→ Task details:
Two lines below mark the span: the one containing "Signature : string;" and the one containing "byRelType := ∅;". Set down both, plus every line between, exactly as they stand, and nothing else.

************

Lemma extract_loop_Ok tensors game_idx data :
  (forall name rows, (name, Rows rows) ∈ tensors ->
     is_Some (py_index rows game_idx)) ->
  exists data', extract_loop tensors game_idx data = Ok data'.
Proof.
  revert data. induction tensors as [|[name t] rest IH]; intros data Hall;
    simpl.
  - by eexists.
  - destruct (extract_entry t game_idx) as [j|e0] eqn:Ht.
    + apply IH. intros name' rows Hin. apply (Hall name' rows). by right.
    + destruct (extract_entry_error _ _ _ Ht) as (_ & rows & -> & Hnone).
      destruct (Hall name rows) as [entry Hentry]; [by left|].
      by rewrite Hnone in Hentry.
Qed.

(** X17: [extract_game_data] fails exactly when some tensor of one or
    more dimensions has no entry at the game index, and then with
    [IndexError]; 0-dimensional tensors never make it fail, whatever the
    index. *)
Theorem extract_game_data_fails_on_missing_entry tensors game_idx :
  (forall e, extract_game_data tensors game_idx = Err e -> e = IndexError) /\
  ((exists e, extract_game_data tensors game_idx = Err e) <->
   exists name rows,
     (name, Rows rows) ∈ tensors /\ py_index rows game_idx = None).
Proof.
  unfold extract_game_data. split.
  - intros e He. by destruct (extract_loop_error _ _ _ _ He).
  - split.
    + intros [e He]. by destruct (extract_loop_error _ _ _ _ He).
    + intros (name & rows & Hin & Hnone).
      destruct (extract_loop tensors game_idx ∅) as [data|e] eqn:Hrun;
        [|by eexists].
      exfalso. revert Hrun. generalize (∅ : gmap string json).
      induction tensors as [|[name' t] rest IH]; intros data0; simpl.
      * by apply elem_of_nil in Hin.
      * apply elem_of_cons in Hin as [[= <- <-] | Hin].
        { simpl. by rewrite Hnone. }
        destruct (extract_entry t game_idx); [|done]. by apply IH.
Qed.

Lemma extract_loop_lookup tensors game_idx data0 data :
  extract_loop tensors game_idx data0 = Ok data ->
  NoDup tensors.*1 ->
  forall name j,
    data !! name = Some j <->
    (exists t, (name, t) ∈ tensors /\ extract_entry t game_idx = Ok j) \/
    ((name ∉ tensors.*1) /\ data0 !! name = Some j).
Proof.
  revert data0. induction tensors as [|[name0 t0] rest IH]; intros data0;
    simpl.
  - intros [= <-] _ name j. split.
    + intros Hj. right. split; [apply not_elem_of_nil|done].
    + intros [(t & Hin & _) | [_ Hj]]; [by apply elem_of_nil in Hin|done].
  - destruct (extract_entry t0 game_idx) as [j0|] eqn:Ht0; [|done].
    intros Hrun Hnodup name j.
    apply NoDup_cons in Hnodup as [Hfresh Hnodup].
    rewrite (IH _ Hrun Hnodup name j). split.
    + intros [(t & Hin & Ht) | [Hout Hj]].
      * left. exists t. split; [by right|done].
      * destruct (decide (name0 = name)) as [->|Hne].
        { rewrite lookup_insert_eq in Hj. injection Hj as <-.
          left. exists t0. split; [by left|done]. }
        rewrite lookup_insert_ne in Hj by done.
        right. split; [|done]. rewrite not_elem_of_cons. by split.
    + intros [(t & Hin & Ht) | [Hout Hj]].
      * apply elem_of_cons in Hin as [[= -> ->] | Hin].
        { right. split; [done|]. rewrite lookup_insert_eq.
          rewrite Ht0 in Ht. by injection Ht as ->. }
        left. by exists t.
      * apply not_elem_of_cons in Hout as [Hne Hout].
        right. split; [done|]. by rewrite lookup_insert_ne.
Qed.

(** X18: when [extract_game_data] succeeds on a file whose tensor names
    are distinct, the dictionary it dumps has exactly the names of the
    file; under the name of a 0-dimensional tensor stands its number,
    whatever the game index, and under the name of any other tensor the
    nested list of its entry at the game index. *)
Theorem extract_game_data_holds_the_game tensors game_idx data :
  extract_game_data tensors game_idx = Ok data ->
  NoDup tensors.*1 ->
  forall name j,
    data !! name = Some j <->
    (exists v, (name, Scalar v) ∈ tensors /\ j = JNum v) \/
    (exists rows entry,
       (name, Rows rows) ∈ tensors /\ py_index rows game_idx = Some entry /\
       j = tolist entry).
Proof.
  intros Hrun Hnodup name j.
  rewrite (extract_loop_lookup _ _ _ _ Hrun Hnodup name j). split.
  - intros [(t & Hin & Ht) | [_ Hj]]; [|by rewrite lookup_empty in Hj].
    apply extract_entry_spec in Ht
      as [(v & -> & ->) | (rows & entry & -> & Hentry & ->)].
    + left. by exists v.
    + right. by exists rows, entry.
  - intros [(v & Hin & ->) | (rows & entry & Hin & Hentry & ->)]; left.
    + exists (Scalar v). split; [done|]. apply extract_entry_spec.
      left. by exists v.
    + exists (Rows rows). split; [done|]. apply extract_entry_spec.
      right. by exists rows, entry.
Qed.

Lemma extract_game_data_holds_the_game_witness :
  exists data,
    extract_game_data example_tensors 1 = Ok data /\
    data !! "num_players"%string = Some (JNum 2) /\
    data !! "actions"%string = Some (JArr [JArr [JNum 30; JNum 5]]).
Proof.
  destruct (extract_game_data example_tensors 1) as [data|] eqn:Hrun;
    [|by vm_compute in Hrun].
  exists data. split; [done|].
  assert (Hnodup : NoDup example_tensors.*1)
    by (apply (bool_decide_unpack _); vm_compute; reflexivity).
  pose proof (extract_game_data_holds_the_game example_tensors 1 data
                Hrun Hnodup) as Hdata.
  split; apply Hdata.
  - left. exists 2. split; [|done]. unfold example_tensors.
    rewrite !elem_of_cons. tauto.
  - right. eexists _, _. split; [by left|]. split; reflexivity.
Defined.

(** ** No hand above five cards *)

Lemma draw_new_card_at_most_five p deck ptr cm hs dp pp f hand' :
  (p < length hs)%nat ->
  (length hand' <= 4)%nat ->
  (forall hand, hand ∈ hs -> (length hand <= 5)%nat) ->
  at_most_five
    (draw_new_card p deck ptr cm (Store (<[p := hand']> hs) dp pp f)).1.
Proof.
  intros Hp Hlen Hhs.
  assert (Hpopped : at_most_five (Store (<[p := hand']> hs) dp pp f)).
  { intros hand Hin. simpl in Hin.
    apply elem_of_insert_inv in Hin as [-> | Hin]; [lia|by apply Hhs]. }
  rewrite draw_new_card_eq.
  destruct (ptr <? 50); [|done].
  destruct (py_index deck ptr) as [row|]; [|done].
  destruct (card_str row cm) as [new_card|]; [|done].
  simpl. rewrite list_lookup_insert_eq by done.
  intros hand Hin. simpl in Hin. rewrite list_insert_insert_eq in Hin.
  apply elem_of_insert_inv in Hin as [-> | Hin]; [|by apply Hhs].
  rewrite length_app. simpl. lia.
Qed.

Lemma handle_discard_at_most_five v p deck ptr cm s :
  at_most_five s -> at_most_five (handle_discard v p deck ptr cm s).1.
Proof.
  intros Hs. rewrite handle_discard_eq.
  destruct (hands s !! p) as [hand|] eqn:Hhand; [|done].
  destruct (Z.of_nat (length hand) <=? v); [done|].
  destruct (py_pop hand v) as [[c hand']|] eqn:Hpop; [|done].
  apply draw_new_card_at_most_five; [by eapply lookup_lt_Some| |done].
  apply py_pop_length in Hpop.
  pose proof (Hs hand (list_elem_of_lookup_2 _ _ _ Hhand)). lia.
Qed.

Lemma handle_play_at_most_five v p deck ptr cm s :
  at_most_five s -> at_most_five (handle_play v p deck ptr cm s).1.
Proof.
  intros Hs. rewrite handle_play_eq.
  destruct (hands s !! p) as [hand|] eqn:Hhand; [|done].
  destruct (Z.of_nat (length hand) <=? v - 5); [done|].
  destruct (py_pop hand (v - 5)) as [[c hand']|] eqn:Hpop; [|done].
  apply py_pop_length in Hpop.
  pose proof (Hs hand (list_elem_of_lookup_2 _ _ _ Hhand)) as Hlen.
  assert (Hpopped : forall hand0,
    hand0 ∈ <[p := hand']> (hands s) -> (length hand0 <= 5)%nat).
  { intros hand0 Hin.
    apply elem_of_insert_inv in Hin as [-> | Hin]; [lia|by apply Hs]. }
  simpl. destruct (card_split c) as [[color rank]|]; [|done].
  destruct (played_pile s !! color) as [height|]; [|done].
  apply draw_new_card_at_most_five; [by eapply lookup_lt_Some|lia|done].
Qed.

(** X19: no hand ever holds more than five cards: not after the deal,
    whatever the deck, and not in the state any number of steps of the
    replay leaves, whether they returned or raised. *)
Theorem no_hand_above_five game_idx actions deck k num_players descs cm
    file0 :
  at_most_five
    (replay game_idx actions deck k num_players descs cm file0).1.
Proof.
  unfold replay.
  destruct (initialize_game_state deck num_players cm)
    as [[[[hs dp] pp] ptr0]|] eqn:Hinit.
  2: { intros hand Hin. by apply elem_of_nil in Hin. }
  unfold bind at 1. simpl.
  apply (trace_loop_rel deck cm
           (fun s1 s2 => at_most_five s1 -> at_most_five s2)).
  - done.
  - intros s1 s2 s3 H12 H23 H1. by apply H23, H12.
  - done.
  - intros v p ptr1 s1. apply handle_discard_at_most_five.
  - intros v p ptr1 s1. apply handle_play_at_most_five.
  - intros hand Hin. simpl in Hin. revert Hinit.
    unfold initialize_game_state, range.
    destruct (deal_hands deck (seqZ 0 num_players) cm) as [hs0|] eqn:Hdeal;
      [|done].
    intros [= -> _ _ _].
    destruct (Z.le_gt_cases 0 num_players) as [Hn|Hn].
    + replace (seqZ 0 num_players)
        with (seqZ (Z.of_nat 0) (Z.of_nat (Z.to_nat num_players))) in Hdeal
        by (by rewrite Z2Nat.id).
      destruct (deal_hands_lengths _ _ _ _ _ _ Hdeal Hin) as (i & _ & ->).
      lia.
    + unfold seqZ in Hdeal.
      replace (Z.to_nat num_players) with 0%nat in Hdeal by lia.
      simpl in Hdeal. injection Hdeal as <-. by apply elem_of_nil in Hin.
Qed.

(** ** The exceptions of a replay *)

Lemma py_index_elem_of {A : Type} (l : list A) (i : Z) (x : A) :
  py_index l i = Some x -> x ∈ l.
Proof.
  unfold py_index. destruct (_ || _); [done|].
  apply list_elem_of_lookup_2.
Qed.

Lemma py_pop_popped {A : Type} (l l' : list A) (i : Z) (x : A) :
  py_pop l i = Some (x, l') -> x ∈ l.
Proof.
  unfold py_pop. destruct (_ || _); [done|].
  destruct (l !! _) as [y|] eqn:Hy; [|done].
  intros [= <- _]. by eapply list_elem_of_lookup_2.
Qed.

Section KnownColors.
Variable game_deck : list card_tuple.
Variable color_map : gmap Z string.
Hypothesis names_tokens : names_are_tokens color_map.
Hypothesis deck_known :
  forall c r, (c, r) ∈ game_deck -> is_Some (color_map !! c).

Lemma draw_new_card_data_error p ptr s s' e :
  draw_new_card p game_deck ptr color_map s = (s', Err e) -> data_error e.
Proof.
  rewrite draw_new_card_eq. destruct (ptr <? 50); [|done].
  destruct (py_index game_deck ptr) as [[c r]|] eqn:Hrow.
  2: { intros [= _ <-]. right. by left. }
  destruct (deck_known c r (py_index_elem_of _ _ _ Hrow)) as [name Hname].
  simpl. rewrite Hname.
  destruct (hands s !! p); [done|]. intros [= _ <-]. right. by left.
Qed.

************

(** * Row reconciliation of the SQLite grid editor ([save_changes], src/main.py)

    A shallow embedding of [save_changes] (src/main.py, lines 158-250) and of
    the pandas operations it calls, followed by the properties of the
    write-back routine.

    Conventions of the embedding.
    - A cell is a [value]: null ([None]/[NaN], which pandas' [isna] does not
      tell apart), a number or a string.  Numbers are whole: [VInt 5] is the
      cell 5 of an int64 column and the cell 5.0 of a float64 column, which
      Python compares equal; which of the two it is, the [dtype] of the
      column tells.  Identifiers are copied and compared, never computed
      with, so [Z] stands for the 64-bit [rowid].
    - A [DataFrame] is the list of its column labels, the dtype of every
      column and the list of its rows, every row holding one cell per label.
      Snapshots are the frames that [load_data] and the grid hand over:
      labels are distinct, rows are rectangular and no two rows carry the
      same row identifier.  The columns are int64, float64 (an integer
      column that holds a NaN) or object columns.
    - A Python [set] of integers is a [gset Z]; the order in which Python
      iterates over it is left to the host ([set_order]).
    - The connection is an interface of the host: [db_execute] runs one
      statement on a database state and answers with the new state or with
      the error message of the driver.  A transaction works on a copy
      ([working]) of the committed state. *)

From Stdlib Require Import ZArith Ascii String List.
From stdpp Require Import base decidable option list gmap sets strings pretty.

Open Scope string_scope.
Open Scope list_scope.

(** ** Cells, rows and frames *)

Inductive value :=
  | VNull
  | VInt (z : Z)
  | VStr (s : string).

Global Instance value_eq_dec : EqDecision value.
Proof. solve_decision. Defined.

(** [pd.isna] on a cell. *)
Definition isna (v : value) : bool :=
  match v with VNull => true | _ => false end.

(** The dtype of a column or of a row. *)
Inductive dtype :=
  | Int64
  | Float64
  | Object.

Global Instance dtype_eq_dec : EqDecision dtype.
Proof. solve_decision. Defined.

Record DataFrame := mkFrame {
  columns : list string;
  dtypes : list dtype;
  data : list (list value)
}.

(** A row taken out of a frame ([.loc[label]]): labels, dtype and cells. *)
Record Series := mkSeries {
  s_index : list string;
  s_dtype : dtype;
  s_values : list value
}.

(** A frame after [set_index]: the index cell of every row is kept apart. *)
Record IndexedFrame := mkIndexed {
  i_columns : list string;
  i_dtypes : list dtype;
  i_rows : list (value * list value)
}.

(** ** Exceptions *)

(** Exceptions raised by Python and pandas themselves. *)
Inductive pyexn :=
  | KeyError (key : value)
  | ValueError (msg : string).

************

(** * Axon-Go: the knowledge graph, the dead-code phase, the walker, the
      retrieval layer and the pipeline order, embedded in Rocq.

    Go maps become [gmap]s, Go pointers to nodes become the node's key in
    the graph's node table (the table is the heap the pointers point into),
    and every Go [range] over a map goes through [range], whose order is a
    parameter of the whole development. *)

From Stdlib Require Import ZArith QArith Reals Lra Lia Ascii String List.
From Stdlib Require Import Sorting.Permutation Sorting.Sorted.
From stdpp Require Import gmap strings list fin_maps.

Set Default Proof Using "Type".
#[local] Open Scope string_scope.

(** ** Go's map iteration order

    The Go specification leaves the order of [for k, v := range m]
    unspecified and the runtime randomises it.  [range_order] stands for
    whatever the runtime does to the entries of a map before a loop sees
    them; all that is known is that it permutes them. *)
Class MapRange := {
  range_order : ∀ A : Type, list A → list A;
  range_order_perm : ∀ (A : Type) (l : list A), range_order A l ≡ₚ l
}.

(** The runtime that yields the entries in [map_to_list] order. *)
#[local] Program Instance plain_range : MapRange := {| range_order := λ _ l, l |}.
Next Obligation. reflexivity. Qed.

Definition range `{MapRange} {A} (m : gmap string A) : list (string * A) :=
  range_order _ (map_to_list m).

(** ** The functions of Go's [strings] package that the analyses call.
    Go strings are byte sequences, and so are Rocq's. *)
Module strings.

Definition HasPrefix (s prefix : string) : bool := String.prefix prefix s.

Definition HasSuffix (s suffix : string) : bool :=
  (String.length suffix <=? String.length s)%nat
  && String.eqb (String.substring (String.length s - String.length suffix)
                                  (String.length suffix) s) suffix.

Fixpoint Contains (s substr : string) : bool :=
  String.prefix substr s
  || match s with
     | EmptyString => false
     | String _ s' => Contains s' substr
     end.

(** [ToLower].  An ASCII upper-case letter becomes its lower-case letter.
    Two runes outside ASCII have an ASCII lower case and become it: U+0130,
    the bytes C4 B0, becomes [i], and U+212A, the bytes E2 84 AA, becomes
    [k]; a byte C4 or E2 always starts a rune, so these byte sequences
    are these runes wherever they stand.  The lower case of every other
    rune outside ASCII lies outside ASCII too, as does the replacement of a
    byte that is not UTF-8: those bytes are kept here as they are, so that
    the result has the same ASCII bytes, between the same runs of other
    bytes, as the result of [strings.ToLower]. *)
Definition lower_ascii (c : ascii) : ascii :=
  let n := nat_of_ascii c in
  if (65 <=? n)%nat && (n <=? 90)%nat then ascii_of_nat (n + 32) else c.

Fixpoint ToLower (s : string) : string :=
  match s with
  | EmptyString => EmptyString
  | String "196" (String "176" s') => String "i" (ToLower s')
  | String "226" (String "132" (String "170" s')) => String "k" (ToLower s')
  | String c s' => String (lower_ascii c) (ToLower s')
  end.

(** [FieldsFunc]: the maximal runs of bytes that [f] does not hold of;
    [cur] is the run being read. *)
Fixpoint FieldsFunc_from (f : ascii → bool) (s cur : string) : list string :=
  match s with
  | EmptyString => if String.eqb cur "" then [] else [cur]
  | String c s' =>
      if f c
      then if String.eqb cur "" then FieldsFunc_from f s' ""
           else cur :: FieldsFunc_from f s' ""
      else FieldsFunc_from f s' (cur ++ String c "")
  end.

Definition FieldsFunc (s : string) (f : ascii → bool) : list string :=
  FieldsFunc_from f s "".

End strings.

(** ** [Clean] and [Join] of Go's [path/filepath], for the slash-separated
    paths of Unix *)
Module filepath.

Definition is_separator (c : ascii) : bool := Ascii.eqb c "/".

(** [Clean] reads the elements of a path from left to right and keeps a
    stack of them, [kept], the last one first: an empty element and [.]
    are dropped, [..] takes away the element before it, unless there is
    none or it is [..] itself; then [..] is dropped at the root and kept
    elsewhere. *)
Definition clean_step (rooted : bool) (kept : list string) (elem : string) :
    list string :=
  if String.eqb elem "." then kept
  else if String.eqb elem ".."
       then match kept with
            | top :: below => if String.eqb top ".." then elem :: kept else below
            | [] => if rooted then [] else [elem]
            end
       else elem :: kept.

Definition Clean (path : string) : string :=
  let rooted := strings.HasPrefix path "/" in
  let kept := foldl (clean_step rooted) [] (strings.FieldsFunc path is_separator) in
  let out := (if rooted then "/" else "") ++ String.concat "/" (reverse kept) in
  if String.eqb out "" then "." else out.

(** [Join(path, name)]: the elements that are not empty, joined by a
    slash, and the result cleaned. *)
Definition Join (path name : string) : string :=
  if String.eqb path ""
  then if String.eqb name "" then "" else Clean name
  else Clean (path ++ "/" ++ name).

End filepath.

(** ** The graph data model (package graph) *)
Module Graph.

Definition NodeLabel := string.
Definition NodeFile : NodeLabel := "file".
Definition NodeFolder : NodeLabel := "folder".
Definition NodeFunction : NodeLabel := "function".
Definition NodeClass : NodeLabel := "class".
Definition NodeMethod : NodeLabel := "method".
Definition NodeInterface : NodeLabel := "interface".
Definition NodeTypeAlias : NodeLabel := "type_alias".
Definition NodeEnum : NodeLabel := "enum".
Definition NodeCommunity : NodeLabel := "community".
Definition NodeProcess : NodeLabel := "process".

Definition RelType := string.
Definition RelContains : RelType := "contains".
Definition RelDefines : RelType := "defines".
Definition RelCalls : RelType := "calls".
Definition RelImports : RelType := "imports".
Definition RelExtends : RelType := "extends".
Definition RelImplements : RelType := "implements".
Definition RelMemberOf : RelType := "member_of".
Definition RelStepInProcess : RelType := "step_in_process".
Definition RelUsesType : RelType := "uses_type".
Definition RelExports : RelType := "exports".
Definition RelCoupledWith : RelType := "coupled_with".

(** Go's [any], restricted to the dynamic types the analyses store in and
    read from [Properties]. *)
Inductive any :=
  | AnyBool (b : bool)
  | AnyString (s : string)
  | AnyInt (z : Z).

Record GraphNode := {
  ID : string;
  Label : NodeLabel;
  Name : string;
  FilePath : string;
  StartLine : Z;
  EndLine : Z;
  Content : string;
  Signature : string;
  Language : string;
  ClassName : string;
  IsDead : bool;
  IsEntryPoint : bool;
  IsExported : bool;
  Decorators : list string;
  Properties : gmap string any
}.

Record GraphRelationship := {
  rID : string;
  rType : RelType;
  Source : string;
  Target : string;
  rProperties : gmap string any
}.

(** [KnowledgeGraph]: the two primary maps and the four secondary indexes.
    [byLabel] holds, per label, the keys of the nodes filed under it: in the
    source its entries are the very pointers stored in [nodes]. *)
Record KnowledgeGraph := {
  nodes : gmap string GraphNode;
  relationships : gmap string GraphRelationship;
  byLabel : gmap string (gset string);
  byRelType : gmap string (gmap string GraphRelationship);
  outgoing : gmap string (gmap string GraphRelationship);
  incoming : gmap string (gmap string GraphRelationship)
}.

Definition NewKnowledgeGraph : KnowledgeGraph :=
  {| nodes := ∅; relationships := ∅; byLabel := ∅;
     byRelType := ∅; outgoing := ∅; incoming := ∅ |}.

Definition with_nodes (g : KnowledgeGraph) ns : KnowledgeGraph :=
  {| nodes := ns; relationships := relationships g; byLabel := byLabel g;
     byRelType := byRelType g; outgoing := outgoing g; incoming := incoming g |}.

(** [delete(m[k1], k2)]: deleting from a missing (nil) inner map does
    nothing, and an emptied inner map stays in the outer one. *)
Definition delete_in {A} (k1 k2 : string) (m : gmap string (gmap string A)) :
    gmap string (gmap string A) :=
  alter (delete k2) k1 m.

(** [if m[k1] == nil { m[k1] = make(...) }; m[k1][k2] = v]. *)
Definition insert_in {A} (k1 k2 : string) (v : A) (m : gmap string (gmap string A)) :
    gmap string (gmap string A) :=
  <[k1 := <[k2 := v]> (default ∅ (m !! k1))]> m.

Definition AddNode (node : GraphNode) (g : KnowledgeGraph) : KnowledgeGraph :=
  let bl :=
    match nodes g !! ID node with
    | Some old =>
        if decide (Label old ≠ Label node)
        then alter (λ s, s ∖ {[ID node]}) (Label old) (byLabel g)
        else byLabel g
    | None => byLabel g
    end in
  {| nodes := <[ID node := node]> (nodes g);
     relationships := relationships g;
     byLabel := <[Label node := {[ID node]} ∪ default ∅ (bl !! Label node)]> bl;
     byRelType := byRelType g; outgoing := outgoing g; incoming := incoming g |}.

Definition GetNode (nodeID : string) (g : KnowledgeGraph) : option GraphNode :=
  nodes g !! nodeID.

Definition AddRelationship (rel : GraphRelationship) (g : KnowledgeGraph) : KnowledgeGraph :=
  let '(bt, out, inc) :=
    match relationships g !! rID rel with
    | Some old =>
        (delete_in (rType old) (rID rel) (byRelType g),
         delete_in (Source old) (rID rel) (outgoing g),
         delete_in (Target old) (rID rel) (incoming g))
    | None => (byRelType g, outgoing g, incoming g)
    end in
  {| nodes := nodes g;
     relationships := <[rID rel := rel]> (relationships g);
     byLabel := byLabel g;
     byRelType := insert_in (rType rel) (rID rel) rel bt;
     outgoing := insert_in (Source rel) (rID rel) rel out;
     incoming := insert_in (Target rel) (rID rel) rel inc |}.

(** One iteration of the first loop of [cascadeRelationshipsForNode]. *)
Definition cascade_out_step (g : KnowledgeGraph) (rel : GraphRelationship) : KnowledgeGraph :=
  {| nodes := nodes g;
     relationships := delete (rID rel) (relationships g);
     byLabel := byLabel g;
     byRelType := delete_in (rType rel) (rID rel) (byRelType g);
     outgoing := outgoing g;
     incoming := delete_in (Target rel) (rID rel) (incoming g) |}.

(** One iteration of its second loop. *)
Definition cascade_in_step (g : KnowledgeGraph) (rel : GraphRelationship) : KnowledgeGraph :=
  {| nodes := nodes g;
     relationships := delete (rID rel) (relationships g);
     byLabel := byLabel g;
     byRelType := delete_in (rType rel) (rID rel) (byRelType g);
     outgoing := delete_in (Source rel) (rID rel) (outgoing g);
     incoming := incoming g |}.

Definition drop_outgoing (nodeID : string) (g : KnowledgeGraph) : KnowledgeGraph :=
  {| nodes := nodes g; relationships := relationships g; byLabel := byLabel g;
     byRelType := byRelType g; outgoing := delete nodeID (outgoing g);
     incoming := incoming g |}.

************

→ Answer for the task:
  Signature : string;
  Language : string;
  ClassName : string;
  IsDead : bool;
  IsEntryPoint : bool;
  IsExported : bool;
  Decorators : list string;
  Properties : gmap string any
}.

Record GraphRelationship := {
  rID : string;
  rType : RelType;
  Source : string;
  Target : string;
  rProperties : gmap string any
}.

(** [KnowledgeGraph]: the two primary maps and the four secondary indexes.
    [byLabel] holds, per label, the keys of the nodes filed under it: in the
    source its entries are the very pointers stored in [nodes]. *)
Record KnowledgeGraph := {
  nodes : gmap string GraphNode;
  relationships : gmap string GraphRelationship;
  byLabel : gmap string (gset string);
  byRelType : gmap string (gmap string GraphRelationship);
  outgoing : gmap string (gmap string GraphRelationship);
  incoming : gmap string (gmap string GraphRelationship)
}.

Definition NewKnowledgeGraph : KnowledgeGraph :=
  {| nodes := ∅; relationships := ∅; byLabel := ∅;
     byRelType := ∅; outgoing := ∅; incoming := ∅ |}.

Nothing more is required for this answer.